Previously, we have shown that the transcription factor nuclear factor interleukin (NF-IL)6 can be used as an activation marker for inflammatory lipopolysaccharide (LPS)-induced and psychological novel environment stress (NES) in the rat brain. Here, we aimed to investigate age dependent changes of hypothalamic and pituitary responses to NES (cage switch) or LPS (100 μg/kg) in 2 and 24 months old rats. Animals were sacrificed at specific time points, blood and brains withdrawn and analyzed using immunohistochemistry, RT-PCR and bioassays. In the old rats, telemetric recording revealed that NES-induced hyperthermia was enhanced and prolonged compared to the young group. Plasma IL-6 levels remained unchanged and hypothalamic IL-6 mRNA expression was increased in the old rats. Interestingly, this response was accompanied by a significant upregulation of corticotropin-releasing hormone mRNA expression only in young rats after NES and overall higher plasma corticosterone levels in all aged animals. Immunohistochemical analysis revealed a significant upregulation of NF-IL6-positive cells in the pituitary after NES or LPS-injection. In another important brain structure implicated in immune-to-brain communication, namely, in the median eminence (ME), NF-IL6-immunoreactivity was increased in aged animals, while the young group showed just minor activation after LPS-stimulation.
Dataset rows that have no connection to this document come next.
(* ===== verification/WriterSend.v ===== *)
(** * Sending samples: [q_transmit.c]

    A sample goes out in one message, or in one per fragment of
    [config.fragment_size] bytes; either in a packet that the writing thread fills
    itself ([transmit_sample]), or through the queue of messages
    ([enqueue_sample_wrlock_held]), as do retransmissions, which the queue may
    refuse.  [write_sample_kernel_seq_eot] is cut where it waits for room in
    [throttle_writer]. *)

From Stdlib Require Import ZArith Lia.
From stdpp Require Import prelude gmap.
From S2P Require Import Prelude OrdTree Avl Bitset Reorder Dqueue Time Wire Protocol Receive Whc WrReaders Xmsg Writer.

(** [align4u] *)
Definition align4u (n : Z) : Z := Z.land (wrap_u 32 (n + 3)) 0xfffffffc.

Section Send.
Context {T : Type -> Type} `{!OrdTree T}.
Context (cfg : writer_config) (ndebug : bool) (xmsg_size : nn_xmsg -> Z).
Implicit Types (w : writer (T := T)) (x : wx (T := T)) (sd : serdata) (prd : option proxy_reader).

Abbreviation fragment_size := (wc_fragment_size cfg).

(** A message for [prd], or for all readers; an error without an address. *)
Definition set_destination (m : nn_xmsg) prd : option (nn_xmsg + Z) :=
  match prd with
  | Some prd => nn_xmsg_setdstPRD m prd
  | None => m ← nn_xmsg_setdstN m; Some (inl m)
  end.

Definition readerId_of prd : Z := match prd with Some prd => guid_entityid (prd_guid prd) | None => NN_ENTITYID_UNKNOWN end.

(** The DATA or DATAFRAG submessage of fragment [fragnum]. *)
Definition fragment_submsg w (seq : Z) sd (fragnum : Z) prd : xdata :=
  let size := sd_size sd in
  let fragging := fragment_size <? size in
  let fragstart := if fragging then wrap_u 32 (fragnum * fragment_size) else 0 in
  let fraglen :=
    if fragging
    then if wrap_u 32 (fragstart + fragment_size) >? size then wrap_u 32 (size - fragstart) else fragment_size
    else size in
  XData (readerId_of prd) (guid_entityid (wr_guid w)) (toSN seq)
    (if fragging then Some (wrap_u 32 (fragnum + 1), 1, wrap_u 16 fragment_size, size) else None)
    (fragnum =? 0)
    (if sd_is_empty sd then None else Some (fragstart, align4u fraglen)).

(** Whether the message carries the sequence number of the writer: all
    retransmissions do, so that they can be merged, of new samples only the
    message that completes them. *)
Definition marks_seq w sd (fragnum : Z) (isnew : bool) : bool :=
  let size := sd_size sd in
  let fragging := fragment_size <? size in
  let fragstart := wrap_u 32 (fragnum * fragment_size) in
  let fraglen := if wrap_u 32 (fragstart + fragment_size) >? size then wrap_u 32 (size - fragstart) else fragment_size in
  wr_reliable w && (negb fragging || negb isnew || (wrap_u 32 (fragstart + fraglen) =? size)).

Definition create_fragment_message w (seq : Z) sd (fragnum : Z) prd (isnew : bool) : option (nn_xmsg + Z) :=
  let size := sd_size sd in
  if (wrap_u 32 (fragnum * fragment_size) >=? size) && (size >? 0) then Some (inr ERR_INVALID)
  else
    let fragging := fragment_size <? size in
    let m := nn_xmsg_new (if isnew then NN_XMSG_KIND_DATA else NN_XMSG_KIND_DATA_REXMIT) in
    r ← set_destination m prd;
    match r with
    | inr e => Some (inr e)
    | inl m =>
        m ← (if fragnum =? 0 then add_submsg m SmInfoTS else Some m);
        if fragging && sd_is_empty sd then None
        else
          let m := if marks_seq w sd fragnum isnew
                   then if fragging then nn_xmsg_setwriterseq_fragid m (wr_guid w) seq fragnum else nn_xmsg_setwriterseq m (wr_guid w) seq
                   else m in
          m ← add_submsg m (SmData (fragment_submsg w seq sd fragnum prd));
          m ← (if isnew then Some m else nn_xmsg_set_data_readerId m);
          Some (inl m)
    end.

Definition next_hbfragcount w : writer :=
  let n := wr_numbers_ w in
  set_numbers w (WrNumbers (nu_seq n) (nu_cs_seq n) (nu_seq_xmit n) (nu_hbcount n) (wrap_s 32 (nu_hbfragcount n + 1)) (nu_last_kernel_seq n)).

Definition create_HeartbeatFrag w (seq fragnum : Z) prd : option (writer * option nn_xmsg) :=
  r ← set_destination (nn_xmsg_new NN_XMSG_KIND_CONTROL) prd;
  match r with
  | inr _ => Some (w, None)
  | inl m =>
      let w := next_hbfragcount w in
      m ← add_submsg m (SmHeartbeatFrag (MkHeartbeatFrag (readerId_of prd) (guid_entityid (wr_guid w)) (toSN seq) (wrap_u 32 (fragnum + 1))
                          (nu_hbfragcount (wr_numbers_ w))));
      Some (w, Some m)
  end.

(** The number of fragments; a sample without data still needs a message. *)
Definition num_fragments sd : Z :=
  let n := wrap_u 32 (sd_size sd + fragment_size - 1) / fragment_size in if n =? 0 then 1 else n.

(** Fragment [i] of [nfrags] with the heartbeat that goes with all but the last. *)
Definition fragment_messages w (seq : Z) sd (nfrags i : Z) prd (isnew : bool) : option (writer * option nn_xmsg * option nn_xmsg) :=
  r ← create_fragment_message w seq sd i prd isnew;
  match r with
  | inr _ => Some (w, None, None)
  | inl m =>
      if (nfrags >? 1) && (i + 1 <? nfrags)
      then '(w, h) ← create_HeartbeatFrag w seq i prd; Some (w, Some m, h)
      else Some (w, Some m, None)
  end.

Definition qxev_opt (q : xeventq) (m : option nn_xmsg) : option xeventq :=
  match m with Some m => qxev_msg q m | None => Some q end.

(** The body of the loop of [enqueue_sample_wrlock_held], with [enqueued]. *)
Definition enqueue_fragment x (seq : Z) sd (nfrags i : Z) prd (isnew : bool) (enqueued : Z) : option (wx (T := T) * Z) :=
  '(w, fmsg, hmsg) ← fragment_messages (wx_wr x) seq sd nfrags i prd isnew;
  let x := put x w in
  if isnew then
    q ← qxev_opt (wx_evq x) fmsg;
    q ← qxev_opt q hmsg;
    Some (put_evq x q, enqueued)
  else
    '(q, enqueued) ←
      (match fmsg with
       | Some m => qxev_msg_rexmit_wrlock_held xmsg_size (bool_decide (wr_state w <> WRST_DELETING)) (wx_evq x) m false
       | None => Some (wx_evq x, enqueued)
       end);
    q ← (if enqueued >? 1 then qxev_opt q hmsg else Some q);
    Some (put_evq x q, enqueued).

Fixpoint enqueue_fragments (n : nat) x (seq : Z) sd (nfrags i : Z) prd (isnew : bool) (enqueued : Z) : option (wx (T := T) * Z) :=
  match n with
  | O => Some (x, enqueued)
  | S n' =>
      if enqueued =? 0 then Some (x, enqueued)
      else '(x, enqueued) ← enqueue_fragment x seq sd nfrags i prd isnew enqueued; enqueue_fragments n' x seq sd nfrags (i + 1) prd isnew enqueued
  end.

Definition enqueue_sample_wrlock_held x (seq : Z) sd prd (isnew : bool) : option (wx (T := T) * Z) :=
  let nfrags := num_fragments sd in
  let one := (nfrags >? 1) && negb isnew && negb (wc_retransmit_complete_sample cfg) in
  let nfrags := if one then 1 else nfrags in
  '(x, enqueued) ← enqueue_fragments (Z.to_nat nfrags) x seq sd nfrags 0 prd isnew 1;
  Some (x, if enqueued =? 0 then -1 else if one then -1 else 0).

(** [transmit_sample], up to the heartbeat. *)
Fixpoint transmit_fragments (n : nat) x (seq : Z) sd (nfrags i : Z) prd (isnew : bool) : option (wx (T := T)) :=
  match n with
  | O => Some x
  | S n' =>
      '(w, fmsg, hmsg) ← fragment_messages (wx_wr x) seq sd nfrags i prd isnew;
      let x := put x w in
      let x := match fmsg with Some m => emit x (WOutXpack m) | None => x end in
      let x := match hmsg with Some m => emit x (WOutXpack m) | None => x end in
      transmit_fragments n' x seq sd nfrags (i + 1) prd isnew
  end.

(** The heartbeat at the end of [transmit_sample]. *)
Definition transmit_heartbeat (lookup_prd : nn_guid -> option proxy_reader) x (twrite packetid : Z) : option (wx (T := T)) :=
  match wr_heartbeat_xevent (wx_wr x) with
  | None => Some x
  | Some _ =>
      '(w, m, hbansreq) ← writer_hbcontrol_piggyback cfg lookup_prd (wx_wr x) twrite packetid;
      let x := put x w in
      Some (match m with
            | Some m => let x := emit x (WOutXpack m) in if hbansreq >=? 2 then emit x WOutXpackSend else x
            | None => x
            end)
  end.

(** ** Writing a sample *)

(** The result is 1 if the sample was inserted. *)
Definition insert_sample_in_whc w (seq : Z) sd : option (writer (T := T) * Z) :=
  if negb (wr_reliable w || negb (have_reliable_subs w)) then None
  else if (wr_reliable w && have_reliable_subs w) || wr_handle_as_transient_local w || wr_startup_mode w
  then c ← whc_insert fragment_size (wr_whc w) (writer_max_drop_seq w) seq sd; Some (set_whc w c, 1)
  else Some (w, 0).

Definition writer_may_continue w : bool :=
  ((whc_unacked_bytes (wr_whc w) <=? wr_whc_low w) && negb (wr_retransmitting w)) || bool_decide (wr_state w <> WRST_OPERATIONAL).

(** A reader that has not acknowledged everything is given up on. *)
Definition throttle_helper x (k : Z) : wx (T := T) :=
  let w := wx_wr x in
  match ut_avlLookup (wr_readers_treedef (wc_little_endian cfg)) (wr_readers w) k with
  | Some (n, _) =>
      if rn_seq n <? wr_seq w then
        let t := upd_match_augment (wc_little_endian cfg) (wr_readers w) k (fun n => rn_set_replied (rn_set_seq n MAX_SEQ_NUMBER) false) in
        emit (put x (set_readers w (wr_num_reliable_readers w) t)) (WOutExpireLease (rn_prd_guid n))
      else x
  | None => x
  end.

(** [ut_avlWalk] with [throttle_helper], which does not change the order. *)
Definition throttle_walk x : option (wx (T := T)) :=
  l ← ut_avlWalk (wr_readers (wx_wr x));
  Some (fold_left (fun x n => throttle_helper x (reader_key cfg (rn_prd_guid n))) l x).

Definition set_throttling w (b : bool) : writer :=
  let l := wr_limits_ w in
  set_limits w (WrLimits b (wl_retransmitting l) (wl_whc_low l) (wl_whc_high l) (wl_t_rexmit_end l) (wl_t_whc_high_upd l)).

(** [throttle_writer] up to the loop; [xp] is whether the thread has a packet. *)
Definition throttle_begin (lookup_prd : nn_guid -> option proxy_reader) x (xp : bool) (tnow : Z) : option (wx (T := T)) :=
  let w := wx_wr x in
  if wr_throttling w || is_builtin_own_entityid (guid_entityid (wr_guid w)) then None
  else
    let s := wr_stats_ w in
    let w := set_stats (set_throttling w true)
               (WrStats (wst_num_acks_received s) (wst_num_nacks_received s) (wrap_u 32 (wst_throttle_count s + 1)) (wst_rexmit_count s) (wst_rexmit_lost_count s)) in
    if xp then
      '(w, m) ← writer_hbcontrol_create_heartbeat cfg lookup_prd w tnow 1 true;
      let x := put x w in
      Some (emit (match m with Some m => emit x (WOutXpack m) | None => x end) WOutXpackSend)
    else Some (put x w).

(** The condition of the loop in which it waits. *)
Definition throttle_waits w (keepgoing : bool) (tnow abstimeout : Z) : bool :=
  keepgoing && negb (writer_may_continue w) && (tnow <? abstimeout).

(** [throttle_writer] from the end of the loop. *)
Definition throttle_end x (now_et : Z) : option (wx (T := T)) :=
  x ← (if writer_may_continue (wx_wr x) then Some x
       else x ← throttle_walk x; '(x, _) ← remove_acked_messages cfg ndebug x now_et; Some (emit x WOutBroadcast));
  let x := put x (set_throttling (wx_wr x) false) in
  Some (if decide (wr_state (wx_wr x) = WRST_OPERATIONAL) then x else emit x WOutBroadcast).

Definition maybe_grow_whc w (now_et : Z) : option (writer (T := T) * bool) :=
  let l := wr_limits_ w in
  if negb (wl_retransmitting l) && wc_whc_adaptive cfg && (wl_whc_high l <? wc_whc_highwater_mark cfg) then
    tgrow ← add_duration_to_etime (wl_t_whc_high_upd l) (10 * T_MILLISECOND);
    if now_et >=? tgrow then
      let m := wrap_u 32 (wc_whc_highwater_mark cfg - wl_whc_high l) / 32 in
      let high := if m =? 0 then wc_whc_highwater_mark cfg else wrap_u 32 (wl_whc_high l + m) in
      Some (set_limits w (WrLimits (wl_throttling l) (wl_retransmitting l) (wl_whc_low l) high (wl_t_rexmit_end l) now_et), true)
    else Some (w, false)
  else Some (w, false).

(** What becomes of a sample: it is dropped, the thread waits for room, or it is
    written. *)
Inductive write_decision : Type :=
| WriteDrop (r : Z)
| WriteThrottle
| WriteGo.

Definition set_kernel_seq w (cs_seq last_kernel_seq : Z) : writer :=
  let n := wr_numbers_ w in set_numbers w (WrNumbers (nu_seq n) cs_seq (nu_seq_xmit n) (nu_hbcount n) (nu_hbfragcount n) last_kernel_seq).

(** [write_sample_kernel_seq_eot] up to [throttle_writer], for a write that may
    block ([gc_allowed], so that the two assertions on it hold); [kernel_seq] is
    [None] without [have_kernel_seq]. *)
Definition write_begin x sd (kernel_seq : option Z) (end_of_txn : bool) (now_et : Z) : option (wx (T := T) * write_decision) :=
  if sd_size sd >? wc_max_sample_size cfg then Some (x, WriteDrop ERR_INVALID_DATA)
  else
    let w := wx_wr x in
    let n := wr_numbers_ w in
    let w := if end_of_txn then set_kernel_seq w 0 (nu_last_kernel_seq n) else w in
    let duplicate := match kernel_seq with
                     | Some k => negb (wc_forward_all_messages cfg) && (nu_last_kernel_seq n =? k)
                     | None => false
                     end in
    if duplicate then Some (put x w, WriteDrop 0)
    else
      let w := match kernel_seq with
               | Some k => if wc_forward_all_messages cfg then w else set_kernel_seq w (nu_cs_seq (wr_numbers_ w)) k
               | None => w
               end in
      let unacked_bytes := whc_unacked_bytes (wr_whc w) in
      if negb (unacked_bytes >? wr_whc_high w) then Some (put x w, WriteGo)
      else if wc_prioritize_retransmit cfg && wr_retransmitting w then Some (put x w, WriteThrottle)
      else
        '(w, _) ← maybe_grow_whc w now_et;
        Some (put x w, if unacked_bytes <=? wr_whc_high w then WriteGo else WriteThrottle).

Definition next_seq w : writer :=
  let n := wr_numbers_ w in
  set_numbers w (WrNumbers (nu_seq n + 1) (nu_cs_seq n) (nu_seq_xmit n) (nu_hbcount n) (nu_hbfragcount n) (nu_last_kernel_seq n)).

(** The rest of [write_sample_kernel_seq_eot], with the result.  With a packet
    the sample is sent after the lock is given up: [transmit_sample] follows.  The
    parameter list, to which [PP_COHERENT_SET] is added in a coherent set, is not
    in the model, nor the assertion that the caller has not put it there. *)
Definition write_end x sd (xp : bool) (now_mt : Z) : option (wx (T := T) * Z) :=
  let w := next_seq (wx_wr x) in
  let seq := wr_seq w in
  '(w, r) ← insert_sample_in_whc w seq sd;
  if xp then Some (put x w, r)
  else
    w ← (match wr_heartbeat_xevent w with Some _ => writer_hbcontrol_note_asyncwrite cfg w now_mt | None => Some w end);
    '(x, _) ← enqueue_sample_wrlock_held (put x w) seq sd None true;
    Some (x, r).

(** A packet with a message of the writer was sent: [nn_xmsg_chain_release]. *)
Definition note_transmitted w (m : nn_xmsg) : writer :=
  if bool_decide (xm_kind m = NN_XMSG_KIND_DATA) && bool_decide (xm_wrguid m = wr_guid w) && (xm_wrseq m >? wr_seq_xmit w)
  then let n := wr_numbers_ w in
       set_numbers w (WrNumbers (nu_seq n) (nu_cs_seq n) (xm_wrseq m) (nu_hbcount n) (nu_hbfragcount n) (nu_last_kernel_seq n))
  else w.

Definition begin_coherent_set w : writer :=
  if nu_cs_seq (wr_numbers_ w) =? 0 then set_kernel_seq w (wr_seq w + 1) (nu_last_kernel_seq (wr_numbers_ w)) else w.
End Send.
Interestingly, we found a higher amount of NF-IL6-CD68-positive cells in the posterior pituitary of old rats compared to the young counterparts. Moreover, aging affected the regulation of cytokine interaction in the anterior pituitary lobe. LPS-treatment significantly enhanced the secretion of the cytokines IL-6 and TNFα into supernatants of primary cell cultures of the anterior pituitary. Furthermore, in the young rats, incubation with IL-6 and IL-10 antibodies before LPS-stimulation led to a robust decrease of IL-6 production and an increase of TNFα production by the pituitary cells. In the old rats, this specific cytokine interaction could not be detected. Overall, the present results revealed strong differences in the activation patterns and pathways between old and young rats after both stressors. The prolonged hyperthermic and inflammatory response seen in aged animals seems to be linked to dysregulated pituitary cytokine interactions and brain cell activation (NF-IL6) in the hypothalamus-pituitary-adrenal axis.